I guess I should start out by talking about the fact that the year 2015 I actually took control of my weight and lost over 26kgs. It was through an eating program called Cohens. It was a really great program and taught me a lot about portion control and how much we actually can survive off. However it was very very strict. In Jan of 2016 my hubby and I decided it was time to welcome our #5 and most likely last child to the family. We tried and successful fell pregnant. 7 weeks later at my 12 week scan we found out that our dear little child had no heartbeat and I was about to miscarry. It was a horrible experience to go through making it all the way to 12 weeks and ready to tell the world only to find out our sweet child wasn't coming like we thought.
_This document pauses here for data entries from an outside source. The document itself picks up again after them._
(** C9: the loss and the accuracy returned by [update_step] are the
    metrics of the logits that the batched rollout produces with the
    parameters passed in (not the updated ones it returns); the accuracy is
    the mean, over the batch, of the indicator (one or zero) that the
    predicted class of an example is its label, the predicted class being
    the argmax of the example's logits: the index of the first entry that
    no entry exceeds, when the scalars are ordered. *)
Theorem update_step_metrics_use_entry_parameters
  (model : RNNCell R P) (mlp : Readout R M)
  (optimizer : GradientTransformation (CombinedParams P M) O)
  (cp : CombinedParams P M) (os : O) (x : list (list (Vec R)))
  (labels : list Z) (y0 : list (Vec R)) (guesses : list (Traj R))
  (method : string) (cp' : CombinedParams P M) (os' : O) (l a : R)
  (trajectories : list (Traj R)) :
  update_step model mlp optimizer cp os (x, labels) y0 guesses method
  = Ok (cp', os', l, a, trajectories) ->
  length labels = length x ->
  exists logits predicted,
    rollout_batch model (cp_params cp) mlp (cp_mlp_params cp) y0 x (Some guesses)
    = Ok (logits, trajectories) /\
    compute_metrics logits labels = Ok {| loss := l; accuracy := a |} /\
    mapM argmax logits = Ok predicted /\
    length logits = length labels /\
    length predicted = length labels /\
    (strict_weak_order ->
     forall k row p,
       nth_error logits k = Some row -> nth_error predicted k = Some p ->
       exists i top,
         p = Z.of_nat i /\ nth_error row i = Some top /\
         (forall j v, nth_error row j = Some v -> Rltb top v = false) /\
         (forall j v, j < i -> nth_error row j = Some v -> Rltb v top = true)) /\
    a = jnp_mean (map (fun pl => if Z.eqb (fst pl) (snd pl) then R1 else R0)
                      (combine predicted labels)).
Proof.
  intros Hstep Hlabels.
  apply update_step_Ok in Hstep. destruct Hstep as [Hloss _].
  apply loss_fn_Ok in Hloss. destruct Hloss as [logits [Hb Hm]].
  pose proof Hm as Hm'. apply compute_metrics_Ok in Hm'.
  destruct Hm' as [losses [predicted [hits [_ [Hp [Hh Hm']]]]]].
  injection Hm' as _ ->.
  exists logits, predicted. split; [exact Hb|]. split; [exact Hm|].
  split; [exact Hp|].
  destruct (rollout_batch_lengths _ _ _ _ _ _ _ _ _ Hb) as [Hx [_ [Ho _]]].
  assert (Hlogits : length logits = length labels) by lia.
  assert (Hlen : length predicted = length labels).
  { apply mapM_length in Hp. lia. }
  split; [exact Hlogits|]. split; [exact Hlen|]. split.
  - intros Hswo k row p Hrow Hpk.
    apply (argmax_spec row p Hswo). exact (mapM_nth _ _ _ _ _ _ Hp Hrow Hpk).
  - rewrite (jnp_equal_same_length _ _ Hlen) in Hh. injection Hh as <-.
    rewrite map_map. reflexivity.
Qed.

End StepProperties.

Lemma update_step_follows_gradient_of_mean_cross_entropy_witness :
  update_step (toy_cell 2) (toy_dense 3) (toy_adam 1%Z) toy_cp 0
              (toy_x, toy_labels) toy_y0 toy_guesses "deer_rnn"
  = Ok ({| cp_params := (-15)%Z; cp_mlp_params := (-58)%Z |}, 1, 59%Z, 0%Z,
        [[[1; 1]; [4; 4]]; [[5; 5]; [17; 17]]]%Z) /\
  exists logits losses,
    rollout_batch (toy_cell 2) 2%Z (toy_dense 3) 1%Z toy_y0 toy_x
                  (Some toy_guesses)
    = Ok (logits, [[[1; 1]; [4; 4]]; [[5; 5]; [17; 17]]]%Z) /\
    toy_xent logits toy_labels = Some losses /\
    59%Z = jnp_mean losses.
Proof.
  assert (Hrun :
    update_step (toy_cell 2) (toy_dense 3) (toy_adam 1%Z) toy_cp 0
                (toy_x, toy_labels) toy_y0 toy_guesses "deer_rnn"
    = Ok ({| cp_params := (-15)%Z; cp_mlp_params := (-58)%Z |}, 1, 59%Z, 0%Z,
          [[[1; 1]; [4; 4]]; [[5; 5]; [17; 17]]]%Z)).
  { vm_compute. reflexivity. }
  split; [exact Hrun|].
  exact (proj1 (update_step_follows_gradient_of_mean_cross_entropy
                  _ _ _ _ _ _ _ _ _ _ _ _ _ _ _ Hrun)).
Defined.

(** The integers of the small instance are ordered. *)
Lemma Z_strict_weak_order : strict_weak_order (R := Z).
Proof.
  repeat split; simpl.
  - apply Z.ltb_irrefl.
  - intros a b c Hab Hbc. apply Z.ltb_lt in Hab, Hbc. apply Z.ltb_lt. lia.
  - intros a b c Hab. apply Z.ltb_lt in Hab.
    destruct (Z.ltb_spec a c) as [Hac | Hca]; [left; reflexivity|].
    right. apply Z.ltb_lt. lia.
Qed.

Lemma update_step_metrics_use_entry_parameters_witness :
  exists logits predicted,
    rollout_batch (toy_cell 2) (cp_params toy_cp) (toy_dense 3)
                  (cp_mlp_params toy_cp) toy_y0 toy_x (Some toy_guesses)
    = Ok (logits, [[[1; 1]; [4; 4]]; [[5; 5]; [17; 17]]]%Z) /\
    compute_metrics logits [2; 2]%Z = Ok {| loss := 21%Z; accuracy := 1%Z |} /\
    mapM argmax logits = Ok predicted /\
    length logits = 2 /\
    length predicted = 2 /\
    (forall k row p,
       nth_error logits k = Some row -> nth_error predicted k = Some p ->
       exists i top,
         p = Z.of_nat i /\ nth_error row i = Some top /\
         (forall j v, nth_error row j = Some v -> Z.ltb top v = false) /\
         (forall j v, j < i -> nth_error row j = Some v -> Z.ltb v top = true)) /\
    1%Z = jnp_mean (map (fun pl => if Z.eqb (fst pl) (snd pl) then 1%Z else 0%Z)
                        (combine predicted [2; 2]%Z)).
Proof.
  destruct (update_step_metrics_use_entry_parameters
              (toy_cell 2) (toy_dense 3) (toy_adam 1%Z) toy_cp 0 toy_x
              [2; 2]%Z toy_y0 toy_guesses "deer_rnn"
              {| cp_params := (-4)%Z; cp_mlp_params := (-20)%Z |} 1 21%Z 1%Z
              [[[1; 1]; [4; 4]]; [[5; 5]; [17; 17]]]%Z)
    as [logits [predicted [Hb [Hm [Hp [Hl [Hlp [Hargmax Ha]]]]]]]].
  - vm_compute. reflexivity.
  - reflexivity.
  - exists logits, predicted.
    split; [exact Hb|]. split; [exact Hm|]. split; [exact Hp|].
    split; [exact Hl|]. split; [exact Hlp|]. split; [|exact Ha].
    exact (Hargmax Z_strict_weak_order).
Defined.

(** ** The training loop *)

Section LoopProperties.
Context {R P M O Raw : Type} `{Scalar R} {L : Lib R P M}.

Lemma prep_batch_id (batch : list (list (Vec R)) * list Z) :
  prep_batch batch = batch.
Proof. destruct batch as [x y]. reflexivity. Qed.

Lemma loop_body_Ok (model : RNNCell R P) (mlp : Readout R M)
  (optimizer : GradientTransformation (CombinedParams P M) O)
  (dm : DataModule R Raw) (s s' : Locals R P M O) (i : nat) (batch : Raw) :
  loop_body model mlp optimizer dm s i batch = Ok s'
  <->
  exists cp' os' l a trajectories,
    update_step model mlp optimizer (combined_params s) (opt_state s)
                (on_before_batch_transfer dm batch i) (y0 s) (yinit_guess s)
                default_method
    = Ok (cp', os', l, a, trajectories) /\
    s' = {| combined_params := cp';
            opt_state := os';
            yinit_guess := trajectories;
            y0 := y0 s;
            step := step s + 1;
            summary_writer := summary_writer s ++ [("train_loss", l, step s)] |}.
Proof.
  unfold loop_body. rewrite prep_batch_id, bind_Ok. split.
  - intros [[[[[cp' os'] l] a] trajectories] [Hu Hs]].
    injection Hs as <-. exists cp', os', l, a, trajectories.
    split; [exact Hu | reflexivity].
  - intros [cp' [os' [l [a [trajectories [Hu ->]]]]]].
    exists (cp', os', l, a, trajectories). split; [exact Hu | reflexivity].
Qed.

(** The forward pass of one iteration: the batched rollout with the
    parameters the iteration starts from. *)
Lemma loop_body_forward (model : RNNCell R P) (mlp : Readout R M)
  (optimizer : GradientTransformation (CombinedParams P M) O)
  (dm : DataModule R Raw) (s s' : Locals R P M O) (i : nat) (batch : Raw) :
  loop_body model mlp optimizer dm s i batch = Ok s' ->
  y0 s' = y0 s /\
  exists logits,
    rollout_batch model (cp_params (combined_params s)) mlp
                  (cp_mlp_params (combined_params s)) (y0 s)
                  (fst (on_before_batch_transfer dm batch i))
                  (Some (yinit_guess s))
    = Ok (logits, yinit_guess s').
Proof.
  intros Hbody. apply loop_body_Ok in Hbody.
  destruct Hbody as [cp' [os' [l [a [trajectories [Hu ->]]]]]]. simpl.
  split; [reflexivity|].
  destruct (on_before_batch_transfer dm batch i) as [x labels].
  apply update_step_Ok in Hu. destruct Hu as [Hloss _].
  apply loss_fn_Ok in Hloss. destruct Hloss as [logits [Hb _]].
  exists logits. exact Hb.
Qed.
(** The order in which [sort_values("volatility")] returns the rows.
    pandas sorts with numpy's quicksort there, which is documented up to
    the order of rows with equal keys; [sort_values] above is what its
    scalar code does on a frame as small as the selection. *)
Variable sort_rows : list Candidate -> list Candidate.

(** The first loop of [analyze_universe], over [price_map.items()]. *)
Definition vol_entries (price_map : dict DataFrame) : list (string * float) :=
  flat_map (fun kv =>
              let '(tk, df) := kv in
              if usable df
              then [(tk, annual_vol ln sqrtQ (getitem df "Close"%string))]
              else [])
           price_map.

(** [vol_list] as the selection loop receives it: NaN scores removed,
    then sorted by score. *)
Definition vol_list (price_map : dict DataFrame) : list (string * float) :=
  list_sort snd (filter (fun x => negb (isnan (snd x))) (vol_entries price_map)).

(** One ticker of the selection loop: the record to append, or nothing
    when a [continue] is taken. *)
Definition candidate (price_map : dict DataFrame) (tk : string) (vol : float)
  : option Candidate :=
  let df := dict_get price_map tk empty_frame in
  if negb (usable df) then None
  else
    let daily := dropna (getitem df "Close"%string) in
    if (length daily <? 40)%nat then None
    else
      let weekly := dropna (getitem (resample_W_last df) "Close"%string) in
      if (length weekly <? 8)%nat then None
      else
        match iloc_last (rsi daily RSI_PERIOD), iloc_last (rsi weekly RSI_PERIOD) with
        | Ok d, Ok w =>
            Some (mkCandidate tk (company_name yf tk) (round2 d) (round2 w) vol
                    (values (astype_float (lastn 40 daily))))
        | _, _ => None
        end.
I turned to the only thing that could comfort me - FOOD. I ate myself back to 'normal'. The KFC and McDonalds and Whittakers slowly started to fill this whole and that alone with finding myself through prayer and scripture study brought me out of the darkness. I had gained all the weight I had lost and some but I was feeling like myself again. We went to Hawaii for my brothers wedding in June and I came back rejuvenated. In July I had a conversation with my sister Jenna where we both said that around Christmas we would be ready to try again. Low and behold neither of us waited that long to try and we are now carrying out babies 11 days apart. She is due Anzac day 2017 and I am due May 4th.
My first 12 weeks were a long 12 weeks. I took an early scan and then a 12 week scan and cried when I saw a beautiful little heartbeat. My morning sickness however decided to take on a world of its own and I was sick probably until 26 weeks. I had to learn to depend on others for help in simple things like driving my children to school or making meals for my family. Even cleaning the house was a burden when I could barely move and just wanted to sleep. Even now some mornings I find myself still dry retching or feeling nauseous. My weight has put me categorical into a high risk pregnancy. I have had to do 2 x 2hr glucose tests, visited with the OBGYNs at the hospital and watch my weight carefully. All of these things I knew would happen in the back of my mind as I am pretty sure Hinalei was my only 'normal' size pregnancy but it did feel hard to constantly tell myself I could do this, I could labor naturally and that my baby was going to be alright even if my body wasn't an 'ideal' size for carrying a baby.
My 20 week scan
I hope that my labor goes as smoothly as Rawiri and Lennies did and that my body is able to manage the task again. We have talked about this being our last child. While we love welcoming these little spirits we realise also that 5 is a lot to be responsible for mentally, physically, spiritually and financially but who knows - I think I said the same thing after Rawiri. As far as a name for her goes we are not set on that either and I personally want to see and get to know her little person before making a decision.